Soderbergh's newest movie, Black Bag, suffers the same pacing, filming, and storyline issues to which the director is prone. But it's not his worst, and is enjoyable enough — as most British-accented spy fare tends to be.
The thriller opens with British intelligence agent George Woodhouse learning that his wife, Kathryn, is one of only five suspects for a top-secret investigation into the breach of a software called Severus. Kathryn is a fellow spy, yet the two enjoy a famously unshakeable marriage thanks to their utmost trust for one another and crystal-clear boundaries. For example, even though their jobs involve plenty of classified information, they're able to seal away the most important factoids in the metaphorical "black bag" and the other trusts their judgement. So when Kathryn is implicated in potential wrongdoing, George is unnerved.
He plays it cool, though, inviting the four other suspects (all also colleagues) and Kathryn to a dinner party. Fueled by plenty of wine (and a healthy dose of a truth serum spiking their dishes), tensions rise. Infidelity, jealousy, kinks, and other dirty secrets are exposed, and the party comes quickly to an end when surveillance specialist Clarissa stabs her cheating boyfriend Freddie in the hand with a steak knife. George watches events unfold, silent other than the occasional ribbing, clearly weighing the guilt of his four coworker suspects and wife.
After that high-stakes first scene, much of the rest of the film unfolds in patterns familiar to the genre. Someone is double-crossed; someone is collaborating with the Russians (and the Ukraine war is explicitly invoked, as it was in the latest season of White Lotus); someone orders a drone strike; someone spies on someone's spouse; someone uses a forged Swiss bank account. Later, we match the same adrenaline of the first dinner in a climactic lie detector scene, but mostly the conversations are dry and low-stakes.
Much of that is the fault of the leads, who Soderbergh fails to use to their full potential. George is played by Michael Fassbender, who we saw in a much more intense, intimidating, and ultimately interesting version of the same tactical operative in David Fincher's The Killer last year. Kathryn is a steely Cate Blanchett, who musters neither the smarts nor the sex appeal to convince us of her potential masterminding. And Pierce Brosnan appears as the hard-nosed agency boss, but the casting is too on-the-nose and never delivers on the James Bond promise he invokes. In one scene that's supposed to pack a punch, Brosnan mostly just looks bewildered, as if wondering (just like us) why he's in the movie.
The supporting cast, too, is middling at best. Naomie Harris plays Zoe Vaughn, the agency's therapist, whose dialogue is mostly rooted in flat-footed relationship drama with her boyfriend James, played dully by Regé-Jean Page. Tom Burke's Freddie is too bumbling to sell his managing agent potential. Only Marisa Abela, who plays the satellite operator Clarissa, has real panache, imbuing her role with plenty of quirk and charm but standing ground against bigger personalities in the room with her.
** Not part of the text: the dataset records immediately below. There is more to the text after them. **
(** * Further properties of the program *)

(** ** Queues, their producers and their consumers *)

(** X2.  In every run that does not throw, the program makes three SQS
    event sources, and for each of them the timeout of the function fed is
    within the visibility window of the queue, as the function service
    demands of an event source. *)
Theorem event_sources_within_visibility (env : ProcessEnv) (decls : list Decl) :
  synth env = Ok decls ->
  eventSources decls
  = [(appClientCreationQueue, callBackInitFn);
     (rdsDdlDetectionQueue, ddlInitDeployFn);
     (pgVectorUpdateQueue, pgvectorUpdateFn)]
  /\ forall q fn, In (q, fn) (eventSources decls) ->
       exists queue p,
         queueProps decls q = Some queue
         /\ functionProps decls fn = Some p
         /\ (timeout p <= visibilityTimeout queue)%N.
Proof.
  intros H. run_synth H. split; [ vm_compute; reflexivity | ].
  intros q fn Hin. vm_compute in Hin.
  destruct Hin as [[= <- <-] | [[= <- <-] | [[= <- <-] | []]]];
    do 2 eexists;
    (split; [ vm_compute; reflexivity | ]);
    (split; [ vm_compute; reflexivity | ]);
    discriminate.
Qed.

Lemma event_sources_within_visibility_witness :
  exists decls,
    synth sampleEnv = Ok decls
    /\ exists queue p,
         queueProps decls pgVectorUpdateQueue = Some queue
         /\ functionProps decls pgvectorUpdateFn = Some p
         /\ (timeout p <= visibilityTimeout queue)%N.
Proof.
  eexists. split; [ vm_compute; reflexivity | ].
  apply (proj2 (event_sources_within_visibility sampleEnv _
                  ltac:(vm_compute; reflexivity))).
  vm_compute. right. right. left. reflexivity.
Defined.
It's no coincidence that her character is the one that does the dinner-table stabbing.
Aside from the performances, some of Soderbergh's characteristic stylistic choices are satisfying, such as the goofy 20th-century spy music that plays throughout (scored by the director's long-standing collaborator David Homes) or quick cuts between characters deliberately undermining their believability in the aforementioned lie detector scene. But some more choices are half-baked. For example, the film opens with "LONDON" announcing the location in big letters (as is customary in spy fare), but never uses a city nameplate again. Plus, every character we meet is British — and walking around a place that looks like London — so the exposition was pretty clear. Other choices are downright distracting, such as some camera lens (or After Effects filter?) that adds gaudy auras to lights in every scene. LEDs in an office, TV screens during a surveillance mission, street lamps in Zurich, cabs in London; all are ringed with ugly, blurry light. Especially when the cinematographer is Soderbergh himself (as his moniker Peter Andrews), one wonders why he made the choice.
Ultimately, though, it's hard to regret watching Black Bag. Coming in at a tight 94 minutes prevents the plot from getting that deep, but also delivers a snappy thriller easy to watch on a weeknight without staying up too late. Just don't expect a payoff like Ocean's Eleven.